Elacytarabine has Orphan Drug Designation in the USA and Europe for
the treatment of AML.
The poster entitled "A Phase II Multicenter Study with Elacytarabine
as Second Salvage Therapy in Patients with AML" was presented by
Susan O'Brien, M.D. of the University of Texas MD Anderson Cancer
Center, Houston, TX, in collaboration with researchers at other
leading cancer centres and Clavis Pharma. This is the first time
clinical results of this trial for all 61 patients have been
presented at a leading cancer congress.
The poster can be downloaded from
http://www.clavispharma.com/Products/Scientific+posters.
The data and analyses from the multicentre open-label trial showed
elacytarabine to have a significantly superior survival benefit
compared to published clinical outcome data for 594 late-stage AML
patients receiving investigators choice of treatment[1]. The results
confirm the positive findings from the trial announced in June 2009.
Key results for elacytarabine compared to published clinical data are
* Median survival three times longer (5.3 months vs. 1.5 months)
* Remission rate significantly increased (14.8% vs 2.5%, p < 0.0001)

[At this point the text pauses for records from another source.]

Lemma flash_write_verifies_each_program_witness :
  trace_of (flash_write (TestDouble.hal TestDouble.no_faults) TestDouble.header
                        0x08010000 [1; 2; 3; 4] 4 TestDouble.fresh)
  = [EvUnlock HAL_OK;
     EvProgram FLASH_TYPEPROGRAM_DOUBLEWORD 0x08010000 0x0000000200000001 HAL_OK;
     EvRead64 0x08010000 0x0000000200000001]
    ++ EvProgram FLASH_TYPEPROGRAM_DOUBLEWORD 0x08010008 0x0000000400000003 HAL_OK
    :: [EvRead64 0x08010008 0x0000000400000003; EvLock HAL_OK] /\
  (FLASH_TYPEPROGRAM_DOUBLEWORD = FLASH_TYPEPROGRAM_DOUBLEWORD /\
   (HAL_OK = HAL_OK ->
    exists v post',
      [EvRead64 0x08010008 0x0000000400000003; EvLock HAL_OK]
      = EvRead64 0x08010008 v :: post')).
Proof.
  assert (Ht : trace_of (flash_write (TestDouble.hal TestDouble.no_faults)
                                     TestDouble.header 0x08010000 [1; 2; 3; 4] 4
                                     TestDouble.fresh)
               = [EvUnlock HAL_OK;
                  EvProgram FLASH_TYPEPROGRAM_DOUBLEWORD 0x08010000
                            0x0000000200000001 HAL_OK;
                  EvRead64 0x08010000 0x0000000200000001]
                 ++ EvProgram FLASH_TYPEPROGRAM_DOUBLEWORD 0x08010008
                              0x0000000400000003 HAL_OK
                 :: [EvRead64 0x08010008 0x0000000400000003; EvLock HAL_OK])
    by (vm_compute; reflexivity).
  split; [ exact Ht | ].
  exact (flash_write_verifies_each_program
           (TestDouble.hal TestDouble.no_faults) TestDouble.header
           0x08010000 [1; 2; 3; 4] 4 TestDouble.fresh _ _ _ _ _ _ Ht).
Defined.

* Well tolerated - short-term mortality substantially lower (13%
vs. 25%)
Based on the encouraging results of this trial, Clavis Pharma is
about to begin a 350-patient Phase III randomised, controlled
registration study in the USA and Europe designed to demonstrate its
superiority over the investigator's choice of the best alternative
therapy in late-stage AML patients.
Clavis Pharma has also received approval to enrol patients in a Phase
II study of elacytarabine in combination with idarubicin in AML
patients who have failed their first course of treatment.
In addition to evaluating survival in all patients, the studies will
analyze patients' expression levels of the hENT1 tumour protein. The
hENT1 (human equilibrative nucleoside transporter 1) cell membrane
transporter is believed to be critical for cytarabine entry into
tumour cells, whereas elacytarabine enters and kills tumour cells in
a hENT1-independent manner. The goal is to demonstrate that the
efficacy of elacytarabine is independent of the patient's hENT1
status.
Geir Christian Melen, CEO of Clavis Pharma, commented: "These
positive clinical results give us great confidence that elacytarabine
could improve the treatment of late-stage AML patients, a group for
which there are few effective therapeutic options. We look forward to
starting a randomised, controlled Phase III trial to further
demonstrate the benefit that we have already seen with elacytarabine
in treating these patients.
Mr Melen added, "The results represent an important proof of concept
for our approach to developing improved cancer drugs based on our
Lipid Vector Technology. This approach was recently validated in our
$380 million deal with Clovis Oncology for CP-4126 to treat
pancreatic and other solid tumours. Both elacytarabine and CP-4126
are designed using LVT to bypass the hENT1 transporter mechanism that
limits the efficacy of cytarabine and gemcitabine, respectively. We
are excited about the potential of both these drugs and also that, as
a result of the deal with Clovis, sufficient resources are available
to drive the clinical programmes forward."